▶ [Task to complete]
Each line in the records below, from the one that contains "(** The whole of it, with nobody in between: what" to the one that contains "(** The steps", should be reproduced exactly, the first and last included.

######

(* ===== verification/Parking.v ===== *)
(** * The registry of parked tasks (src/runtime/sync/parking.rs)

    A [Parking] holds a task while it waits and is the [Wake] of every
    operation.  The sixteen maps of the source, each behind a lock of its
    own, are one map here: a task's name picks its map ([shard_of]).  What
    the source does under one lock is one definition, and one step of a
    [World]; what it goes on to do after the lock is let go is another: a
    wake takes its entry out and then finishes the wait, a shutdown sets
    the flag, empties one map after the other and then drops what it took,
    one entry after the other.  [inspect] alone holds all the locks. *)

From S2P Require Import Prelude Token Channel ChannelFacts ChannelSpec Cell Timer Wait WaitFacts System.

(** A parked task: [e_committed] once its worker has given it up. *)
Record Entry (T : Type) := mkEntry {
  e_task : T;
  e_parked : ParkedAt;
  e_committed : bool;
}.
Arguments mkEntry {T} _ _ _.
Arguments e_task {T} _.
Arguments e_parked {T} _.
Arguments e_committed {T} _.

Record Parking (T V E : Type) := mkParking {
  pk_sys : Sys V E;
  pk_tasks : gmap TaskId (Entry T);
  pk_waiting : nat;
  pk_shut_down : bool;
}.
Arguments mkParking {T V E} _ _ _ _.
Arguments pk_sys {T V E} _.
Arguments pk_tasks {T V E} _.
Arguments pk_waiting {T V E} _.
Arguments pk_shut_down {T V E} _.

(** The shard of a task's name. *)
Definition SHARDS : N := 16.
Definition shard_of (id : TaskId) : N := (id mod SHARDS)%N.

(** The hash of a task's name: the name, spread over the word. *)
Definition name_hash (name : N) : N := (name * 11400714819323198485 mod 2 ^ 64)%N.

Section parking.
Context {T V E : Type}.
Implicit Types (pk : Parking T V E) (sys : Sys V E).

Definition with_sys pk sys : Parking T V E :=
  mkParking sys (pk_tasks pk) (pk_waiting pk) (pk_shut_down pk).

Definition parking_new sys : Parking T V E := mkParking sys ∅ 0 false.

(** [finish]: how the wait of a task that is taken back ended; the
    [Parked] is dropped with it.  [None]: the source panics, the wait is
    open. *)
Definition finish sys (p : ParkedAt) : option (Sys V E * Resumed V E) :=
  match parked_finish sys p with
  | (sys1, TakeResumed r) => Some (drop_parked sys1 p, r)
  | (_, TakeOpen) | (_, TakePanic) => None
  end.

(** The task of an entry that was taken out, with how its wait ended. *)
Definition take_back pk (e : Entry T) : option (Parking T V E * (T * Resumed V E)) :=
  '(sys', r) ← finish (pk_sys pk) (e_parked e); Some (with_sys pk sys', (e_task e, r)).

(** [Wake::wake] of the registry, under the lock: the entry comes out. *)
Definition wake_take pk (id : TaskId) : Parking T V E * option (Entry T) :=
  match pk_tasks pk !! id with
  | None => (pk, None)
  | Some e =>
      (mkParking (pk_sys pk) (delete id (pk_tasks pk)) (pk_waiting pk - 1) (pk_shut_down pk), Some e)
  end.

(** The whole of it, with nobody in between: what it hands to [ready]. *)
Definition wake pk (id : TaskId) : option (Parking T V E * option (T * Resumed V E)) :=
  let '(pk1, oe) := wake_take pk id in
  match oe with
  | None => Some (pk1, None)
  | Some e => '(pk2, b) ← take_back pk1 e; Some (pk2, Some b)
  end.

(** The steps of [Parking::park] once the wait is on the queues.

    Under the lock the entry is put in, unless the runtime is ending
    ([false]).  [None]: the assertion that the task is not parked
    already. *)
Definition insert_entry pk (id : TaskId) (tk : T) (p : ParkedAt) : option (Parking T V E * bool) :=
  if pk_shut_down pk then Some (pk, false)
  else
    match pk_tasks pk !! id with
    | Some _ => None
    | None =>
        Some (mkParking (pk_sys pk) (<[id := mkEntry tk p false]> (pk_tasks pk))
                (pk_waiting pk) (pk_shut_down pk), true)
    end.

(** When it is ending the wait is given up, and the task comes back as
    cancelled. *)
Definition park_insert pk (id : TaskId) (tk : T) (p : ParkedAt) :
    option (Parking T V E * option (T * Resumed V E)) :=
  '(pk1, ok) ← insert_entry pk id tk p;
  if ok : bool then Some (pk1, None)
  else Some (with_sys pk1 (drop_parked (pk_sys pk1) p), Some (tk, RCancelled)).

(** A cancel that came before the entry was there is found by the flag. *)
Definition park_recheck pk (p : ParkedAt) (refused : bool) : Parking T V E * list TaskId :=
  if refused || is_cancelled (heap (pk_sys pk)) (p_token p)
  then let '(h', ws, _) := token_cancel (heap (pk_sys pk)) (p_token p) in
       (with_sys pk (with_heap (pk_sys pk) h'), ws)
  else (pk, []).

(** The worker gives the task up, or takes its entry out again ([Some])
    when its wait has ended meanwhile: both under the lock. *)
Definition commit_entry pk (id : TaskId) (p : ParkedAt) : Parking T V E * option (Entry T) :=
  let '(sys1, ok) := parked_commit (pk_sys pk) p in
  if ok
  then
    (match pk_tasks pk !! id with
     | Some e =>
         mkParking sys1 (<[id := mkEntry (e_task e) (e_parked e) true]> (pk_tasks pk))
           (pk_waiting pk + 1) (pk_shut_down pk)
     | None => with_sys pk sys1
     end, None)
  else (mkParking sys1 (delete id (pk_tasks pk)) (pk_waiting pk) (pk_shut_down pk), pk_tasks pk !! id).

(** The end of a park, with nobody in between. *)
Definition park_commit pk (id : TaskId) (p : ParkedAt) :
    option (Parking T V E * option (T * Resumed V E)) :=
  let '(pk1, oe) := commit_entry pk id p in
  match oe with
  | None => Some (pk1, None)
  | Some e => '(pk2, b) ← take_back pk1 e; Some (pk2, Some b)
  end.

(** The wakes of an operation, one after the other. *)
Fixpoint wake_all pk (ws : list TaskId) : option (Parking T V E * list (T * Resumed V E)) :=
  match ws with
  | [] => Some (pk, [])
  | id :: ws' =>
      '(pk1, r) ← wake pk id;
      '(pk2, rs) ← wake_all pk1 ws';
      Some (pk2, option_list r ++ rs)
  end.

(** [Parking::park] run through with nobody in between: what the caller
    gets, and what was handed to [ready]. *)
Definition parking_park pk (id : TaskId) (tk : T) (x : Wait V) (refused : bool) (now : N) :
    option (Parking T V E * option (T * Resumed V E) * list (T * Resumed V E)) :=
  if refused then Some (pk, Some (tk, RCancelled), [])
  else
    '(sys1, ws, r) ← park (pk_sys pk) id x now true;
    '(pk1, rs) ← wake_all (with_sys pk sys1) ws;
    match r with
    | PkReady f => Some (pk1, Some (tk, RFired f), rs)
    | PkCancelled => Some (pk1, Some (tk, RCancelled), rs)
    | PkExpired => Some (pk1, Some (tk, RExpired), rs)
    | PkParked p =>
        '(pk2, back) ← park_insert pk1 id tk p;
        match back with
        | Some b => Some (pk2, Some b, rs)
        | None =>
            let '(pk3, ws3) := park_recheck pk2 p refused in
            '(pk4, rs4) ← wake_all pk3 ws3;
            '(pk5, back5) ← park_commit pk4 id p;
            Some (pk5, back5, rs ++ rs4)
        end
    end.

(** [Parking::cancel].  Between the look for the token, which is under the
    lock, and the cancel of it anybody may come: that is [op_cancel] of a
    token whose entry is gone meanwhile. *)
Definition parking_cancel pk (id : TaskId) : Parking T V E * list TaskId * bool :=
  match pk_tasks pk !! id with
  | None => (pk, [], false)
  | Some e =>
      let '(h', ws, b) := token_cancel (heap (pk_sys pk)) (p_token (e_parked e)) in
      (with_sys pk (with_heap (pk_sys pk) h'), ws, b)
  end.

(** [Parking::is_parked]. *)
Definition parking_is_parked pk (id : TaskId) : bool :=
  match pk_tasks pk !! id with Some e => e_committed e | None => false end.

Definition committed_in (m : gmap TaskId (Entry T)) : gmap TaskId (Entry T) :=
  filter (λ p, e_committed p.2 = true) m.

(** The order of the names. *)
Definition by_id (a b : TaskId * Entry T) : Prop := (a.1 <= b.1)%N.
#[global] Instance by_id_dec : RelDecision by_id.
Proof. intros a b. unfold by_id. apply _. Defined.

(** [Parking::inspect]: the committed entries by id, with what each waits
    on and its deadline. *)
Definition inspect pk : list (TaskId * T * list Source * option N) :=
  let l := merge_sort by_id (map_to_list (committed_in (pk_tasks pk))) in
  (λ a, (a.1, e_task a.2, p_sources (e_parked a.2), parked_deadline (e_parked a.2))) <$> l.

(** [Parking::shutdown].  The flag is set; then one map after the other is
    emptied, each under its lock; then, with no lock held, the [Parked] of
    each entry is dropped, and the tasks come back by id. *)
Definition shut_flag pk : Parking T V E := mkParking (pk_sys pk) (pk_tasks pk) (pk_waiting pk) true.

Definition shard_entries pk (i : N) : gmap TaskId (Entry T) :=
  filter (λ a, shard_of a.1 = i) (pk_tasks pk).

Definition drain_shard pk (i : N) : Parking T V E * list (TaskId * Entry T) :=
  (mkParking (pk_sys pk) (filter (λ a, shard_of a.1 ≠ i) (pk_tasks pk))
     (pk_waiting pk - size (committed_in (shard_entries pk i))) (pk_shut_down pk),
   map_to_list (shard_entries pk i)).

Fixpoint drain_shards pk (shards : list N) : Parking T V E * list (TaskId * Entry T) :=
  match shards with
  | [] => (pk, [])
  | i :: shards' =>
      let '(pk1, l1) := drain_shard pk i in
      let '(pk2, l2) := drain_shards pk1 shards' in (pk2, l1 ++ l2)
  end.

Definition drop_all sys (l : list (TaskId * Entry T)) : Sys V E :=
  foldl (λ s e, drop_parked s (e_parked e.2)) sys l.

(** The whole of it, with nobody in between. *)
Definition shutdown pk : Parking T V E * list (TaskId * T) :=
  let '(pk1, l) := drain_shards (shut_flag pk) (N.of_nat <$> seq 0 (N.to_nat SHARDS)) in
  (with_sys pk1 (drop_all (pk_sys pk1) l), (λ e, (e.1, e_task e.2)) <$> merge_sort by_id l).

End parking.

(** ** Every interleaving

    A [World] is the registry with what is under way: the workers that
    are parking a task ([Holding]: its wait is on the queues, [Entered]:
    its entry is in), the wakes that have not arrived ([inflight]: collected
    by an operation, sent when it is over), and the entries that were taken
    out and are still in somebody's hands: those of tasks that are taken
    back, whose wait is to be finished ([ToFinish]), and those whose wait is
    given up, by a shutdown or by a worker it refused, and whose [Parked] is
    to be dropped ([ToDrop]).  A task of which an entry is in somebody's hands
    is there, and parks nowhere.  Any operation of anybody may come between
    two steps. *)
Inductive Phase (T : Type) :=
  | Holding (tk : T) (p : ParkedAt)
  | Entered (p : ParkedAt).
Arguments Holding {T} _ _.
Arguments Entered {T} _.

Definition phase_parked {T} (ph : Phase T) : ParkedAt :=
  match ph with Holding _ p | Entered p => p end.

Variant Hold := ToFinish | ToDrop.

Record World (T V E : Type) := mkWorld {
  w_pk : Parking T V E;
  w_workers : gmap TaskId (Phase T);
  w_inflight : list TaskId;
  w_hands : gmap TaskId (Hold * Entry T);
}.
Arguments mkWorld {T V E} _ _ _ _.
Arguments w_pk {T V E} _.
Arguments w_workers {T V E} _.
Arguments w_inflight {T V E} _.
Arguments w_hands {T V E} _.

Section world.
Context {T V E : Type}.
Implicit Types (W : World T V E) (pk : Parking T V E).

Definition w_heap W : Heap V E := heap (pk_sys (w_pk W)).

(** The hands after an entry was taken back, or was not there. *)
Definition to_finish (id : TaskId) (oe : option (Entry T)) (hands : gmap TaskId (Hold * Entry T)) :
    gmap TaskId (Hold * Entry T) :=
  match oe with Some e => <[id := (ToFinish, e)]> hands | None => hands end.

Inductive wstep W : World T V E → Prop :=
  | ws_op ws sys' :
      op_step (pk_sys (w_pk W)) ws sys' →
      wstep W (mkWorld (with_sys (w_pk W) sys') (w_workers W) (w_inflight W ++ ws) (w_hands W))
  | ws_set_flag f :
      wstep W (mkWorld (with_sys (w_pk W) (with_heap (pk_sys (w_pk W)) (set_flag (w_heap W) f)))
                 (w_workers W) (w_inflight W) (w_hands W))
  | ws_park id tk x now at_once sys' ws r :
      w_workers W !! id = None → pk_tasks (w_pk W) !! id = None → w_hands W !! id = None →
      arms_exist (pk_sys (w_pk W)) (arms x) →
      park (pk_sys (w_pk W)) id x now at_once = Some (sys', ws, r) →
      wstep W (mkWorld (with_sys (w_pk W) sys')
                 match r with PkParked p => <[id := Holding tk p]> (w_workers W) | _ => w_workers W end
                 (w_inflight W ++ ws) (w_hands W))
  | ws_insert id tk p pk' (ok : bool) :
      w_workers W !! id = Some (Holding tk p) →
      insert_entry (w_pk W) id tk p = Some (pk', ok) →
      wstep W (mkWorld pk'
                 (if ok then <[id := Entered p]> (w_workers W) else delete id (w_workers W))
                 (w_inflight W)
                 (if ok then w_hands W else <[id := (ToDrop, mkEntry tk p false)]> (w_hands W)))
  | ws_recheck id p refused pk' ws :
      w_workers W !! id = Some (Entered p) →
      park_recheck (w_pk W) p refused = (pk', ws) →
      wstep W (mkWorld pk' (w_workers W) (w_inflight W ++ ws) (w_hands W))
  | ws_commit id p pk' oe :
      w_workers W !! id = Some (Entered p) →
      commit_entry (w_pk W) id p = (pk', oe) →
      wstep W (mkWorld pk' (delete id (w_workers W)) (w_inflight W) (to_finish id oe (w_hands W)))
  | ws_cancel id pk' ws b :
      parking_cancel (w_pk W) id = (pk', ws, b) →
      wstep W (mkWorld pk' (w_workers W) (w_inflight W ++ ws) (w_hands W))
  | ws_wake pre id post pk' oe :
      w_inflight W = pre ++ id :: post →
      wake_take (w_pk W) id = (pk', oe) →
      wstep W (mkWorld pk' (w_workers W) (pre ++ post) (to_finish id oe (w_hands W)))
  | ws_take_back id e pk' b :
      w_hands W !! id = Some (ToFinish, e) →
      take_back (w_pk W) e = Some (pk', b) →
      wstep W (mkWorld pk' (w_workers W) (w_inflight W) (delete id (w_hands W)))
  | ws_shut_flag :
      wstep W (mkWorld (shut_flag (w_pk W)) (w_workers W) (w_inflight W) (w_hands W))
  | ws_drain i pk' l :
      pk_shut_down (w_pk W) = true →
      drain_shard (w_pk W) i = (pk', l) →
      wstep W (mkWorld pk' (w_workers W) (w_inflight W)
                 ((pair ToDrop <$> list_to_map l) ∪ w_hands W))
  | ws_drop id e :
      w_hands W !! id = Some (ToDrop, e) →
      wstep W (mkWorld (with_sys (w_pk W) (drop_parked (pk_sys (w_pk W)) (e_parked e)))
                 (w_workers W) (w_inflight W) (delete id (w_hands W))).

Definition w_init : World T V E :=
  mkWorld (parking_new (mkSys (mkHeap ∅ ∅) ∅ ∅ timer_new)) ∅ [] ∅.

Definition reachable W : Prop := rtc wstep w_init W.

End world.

######

▶ [Reply]
(** The whole of it, with nobody in between: what it hands to [ready]. *)
Definition wake pk (id : TaskId) : option (Parking T V E * option (T * Resumed V E)) :=
  let '(pk1, oe) := wake_take pk id in
  match oe with
  | None => Some (pk1, None)
  | Some e => '(pk2, b) ← take_back pk1 e; Some (pk2, Some b)
  end.

(** The steps of [Parking::park] once the wait is on the queues.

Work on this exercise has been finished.